WHAT THIS TASK INVOLVES:
Report the number of lines in these entries that contain "unit". Write only the number.

Data entries:
(** ** Keys *)

(** A key determines its block hash and its group. *)
Lemma offload_key_roundtrip h g k : make_offload_key h g = Ok k -> get_offload_block_hash k = h /\ get_offload_group_idx k = g.
Proof.
  unfold make_offload_key. destruct ((g <? 0)%Z || (2 ^ 32 <=? g)%Z) eqn:E; [done|]. apply orb_false_iff in E as [E1%Z.ltb_ge E2%Z.leb_gt]. intros [= <-].
  split; [apply get_block_hash_pack|by apply get_group_id_pack].
Qed.

(** ** The number of blocks is fixed *)

Definition fixed_by {S T A} (f : S -> T) (c : M S A) : Prop := forall s, f (c s).2 = f s.

Section Keeps.
  Context {S T : Type} (f : S -> T).
Lemma fixed_ret {A} (a : A) : fixed_by f (mret a).
Proof. done. Qed.
Lemma fixed_raise {A} e : fixed_by f (raise (A := A) e).
Proof. done. Qed.
Lemma fixed_gets {A} (g : S -> A) : fixed_by f (gets g).
Proof. done. Qed.
Lemma fixed_modify g : (forall s, f (g s) = f s) -> fixed_by f (modify g).
Proof. intros Hg s. apply Hg. Qed.
Lemma fixed_assert b : fixed_by f (massert b).
Proof. by destruct b. Qed.
Lemma fixed_of_option {A} e (o : option A) : fixed_by f (of_option e o).
Proof. by destruct o. Qed.
Lemma fixed_bind {A B} (c : M S A) (k : A -> M S B) : fixed_by f c -> (forall a, fixed_by f (k a)) -> fixed_by f (mbind k c).
Proof. intros Hc Hk s. unfold mbind, M_bind. specialize (Hc s). destruct (c s) as [[a|e] s1]; simpl in *; [by rewrite Hk|done]. Qed.
Lemma fixed_when b (c : M S unit) : fixed_by f c -> fixed_by f (mwhen b c).
Proof. by destruct b. Qed.
Lemma fixed_for {A} (l : list A) (g : A -> M S unit) : (forall x, fixed_by f (g x)) -> fixed_by f (mfor l g).
Proof. intros Hg. induction l as [|x l IH]; [done|]. by apply fixed_bind. Qed.
Lemma fixed_fold {A B} (g : B -> A -> M S B) b l : (forall b x, fixed_by f (g b x)) -> fixed_by f (mfold g b l).
Proof. intros Hg. revert b. induction l as [|x l IH]; intros b; [done|]. by apply fixed_bind. Qed.
Lemma fixed_zoom {R A} (get : S -> R) put (c : M R A) : (forall r s, f (put r s) = f s) -> fixed_by f (zoom get put c).
Proof. intros Hp s. unfold zoom. destruct (c (get s)) as [o r]. apply Hp. Qed.
End Keeps.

EXERCISE RESPONSE:
2